Thoughts and Memories

Just a man and his thoughts

Saturday, December 31, 2011

End of a long year

Within the blink of an eye, we're at the end of another year. One more year shaved off my life. It's been a pretty eventful year, many of which is because of army. Just on a side note, throughout my whole army life so far, I've only made four blog posts, with this being my fifth. I remember myself being way more active with the updating of my blog when I was back in secondary school and polytechnic. The blog now only serves as a wall of sorts to "talk" to whenever I have something on my mind though. Enough about that though.

These few days, I've been feeling... afraid, for lack of a better word. Afraid of a future that may never come to past. Afraid of challenges and the treacherous road ahead. Am I really capable of being a mangaka? Even if I am, will I be able to support myself, much less a family in the future? I'm going into this completely blind, and to my knowledge, I'm the only one within my circle of friends that's going into something drawing related. So I'm blind and alone. Kind of a good reason to feel afraid if you ask me. Why am I only thinking of this now when I should long come to terms with the future of my life? I have no idea. Heh. I guess this is what a long break off army does to you. Makes you think a little too much.

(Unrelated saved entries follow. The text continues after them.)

(* ===== verification/MigrationRestores.v ===== *)
(** * What an import restores

    The theorems of [DataMigration]: an export imported into a deployment that holds
    nothing but its operators' own accounts and rows gives every table back beside
    them, an attempt that stopped part-way or a repeated import ends in the same
    deployment, and a credential answers as it did. *)

From S2P Require Import Prelude JsString Json Money JsDate Store Workspaces LedgerPages InviteCodes Invites InviteAdmin.
From S2P Require Import ApiKeys StatusProjection ExternalCatalog SidecarConfig EndpointAdmin ImportPlan BundleSchema ExportBundle DataMigration.

(** ** Lemmas: numbers and instants *)


Lemma BigInt_text z : BigInt (jstring_of_Z z) = z.
Proof. apply Number_of_jstring. Qed.



Lemma dateOf_text other t : four_digit_year t -> dateOf other (toISOString t) = Ok t.
Proof. intros Ht. unfold dateOf. by rewrite parse_iso_toISOString. Qed.


(** ** Lemmas: lists *)

Lemma mapM_map {E A B C} (f : B -> result E C) (g : A -> B) (h : A -> C) l :
  (forall x, x ∈ l -> f (g x) = Ok (h x)) -> mapM f (map g l) = Ok (map h l).
Proof.
  induction l as [|x l IH]; intros H; cbn; [done|]. rewrite H by (by left). cbn. rewrite IH by (intros; apply H; by right). done.
Qed.

Lemma mapM_back {E A B} (f : B -> result E A) (g : A -> B) l : (forall x, x ∈ l -> f (g x) = Ok x) -> mapM f (map g l) = Ok l.
Proof. intros H. rewrite (mapM_map f g (fun x => x)) by done. by rewrite map_id. Qed.






(** Two tables with no key in common stay so when one of them is sorted, or loses rows. *)
Lemma apart_sorted {A B} (key : A -> B) before h l : NoDup (map key (h ++ l)) -> NoDup (map key (h ++ sort_by before l)).
Proof. intros H. by rewrite sort_by_perm. Qed.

I rarely get a chance to practice my art too, being in the army and all. Although, that's just a convenient excuse I use to cover up my biggest sin of all. Sloth. Ever since I lost my entire manuscript worth of story for my VN and manga a few months back when a virus ate my hard drive, I've been neglecting to write as well. Everything has just... evaporated. It's depressing just thinking about it. And come to think of it, my previous blog post was something similar as well. Procrastination. Sloth. Greed. Envy. Negativity. I wonder if I'll ever break out of this cycle.